(** C20. A run that was created over HTTP reaches the Agent: when the request is
    accepted under a new key, the next dispatch whose claim is answered, with the
    Agent connected, room in its queue and at most eight commands waiting, queues
    for the Agent, behind what it holds, the message that starts the run's turn:
    from the run server, in the run's trace, with the command's and the run's
    identifiers, the session's project and thread and the prompt and profile of
    the request.  And the frame the Agent is sent decodes to that message. *)
Theorem run_reaches_agent sessionID rq env key prompt profile w b r s1 (st : CState) ag capacity q :
  posts_run sessionID rq → said rq = Some (key, prompt, profile) → w_env w = [] →
  serve_post source profiles rq env (mkRState w b) = (r, s1) → rs_Status r = StatusAccepted →
  find_run_by_key sessionID key (w_db w) = None →
  w_env (co_store st.2) = [] → w_db (co_store st.2) = w_db (rs_store s1) →
  (he_now env ≤ co_now st.2)%Z → newID "cmd" (he_r2 env) ∉ co_locked st.2 →
  (length (claim_candidates (co_now st.2) (co_locked st.2) (w_db (co_store st.2))) ≤ 8)%nat →
  is_ok (i_ClaimCommands (co_now st.2) (co_workerID st.2) (co_locked st.2) 8 (co_store st.2)).1 = true →
  agent_queue ag capacity q st → (length q + 8 ≤ capacity)%nat →
  ∃ session sent m, sessions (w_db w) !! sessionID = Some session
    ∧ agent_queue ag capacity (q ++ sent) (dispatch st).2 ∧ m ∈ sent
    ∧ starts_turn (newID "run" (he_r1 env))
        (mkTurnStart (newID "cmd" (he_r2 env)) (newID "run" (he_r1 env)) (se_project_id session)
           (coalesce (se_thread_id session)) prompt profile) m
    ∧ ∀ zone j, (zone mod 60 = 0)%Z → json_Message zone m = Some j → Decode (Some j) = Ok m.
Proof.
  intros Hp Hs Hw H Hok Hkey Hw' Hdb Hnow Hlock Hlen Hclaim Hq Hroom.
  apply (post_alone source profiles sessionID rq) in H; [|done..]. unfold post_outcome in H. rewrite Hs, Hkey in H.
  unfold visible_by_id in H. destruct (sessions (w_db w) !! sessionID) as [session|] eqn:Esess.
  2:{ by destruct H as [_ [-> | ->]]. }
  destruct (visible_session _ session).
  2:{ by destruct H as [_ [-> | ->]]. }
  destruct H as [[_ ->]|(p1&p2&[_ Hp2]&Hd&[-> | ->])]; [done|done|].
  set (runID := newID "run" (he_r1 env)) in *. set (commandID := newID "cmd" (he_r2 env)) in *.
  destruct (i_ClaimCommands _ _ _ _ _) as [[cs|e] w2] eqn:Ec; [|done].
  rewrite Hd in Hdb.
  destruct (claimed_command _ _ _ _ commandID (new_command (he_now env) "run.start" runID p2) _ _ Hw' Ec) as [Hin Hn];
    [rewrite Hdb; simpl; by rewrite lookup_insert_eq|unfold claimable; simpl; lia|done|done|].
  rewrite (dispatch_claimed ag capacity q st cs w2) by done.
  destruct (dispatch_all_queues ag capacity cs q (st.1, set_store w2 st.2)) as (sent&_&Hq'&Hm);
    [by apply (agent_queue_hub ag capacity q st)|lia|].
  destruct (Hm _ _ Hin eq_refl (dec_TurnStart_stored _ _ _ _ _ _ _ Hp2)) as (m&Hmin&Hst); [done|].
  exists session, sent, m. split_and!; [done..|].
  intros zone j Hz Hj. eapply Decode_json_Message; [done|apply Hst|done].
Qed.
End Reach.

■ **What you are asked to do**: Which lines of the data above contain the string "prompt"? Copy each of them.

■ **Task result**:
    identifiers, the session's project and thread and the prompt and profile of
Theorem run_reaches_agent sessionID rq env key prompt profile w b r s1 (st : CState) ag capacity q :
  posts_run sessionID rq → said rq = Some (key, prompt, profile) → w_env w = [] →
           (coalesce (se_thread_id session)) prompt profile) m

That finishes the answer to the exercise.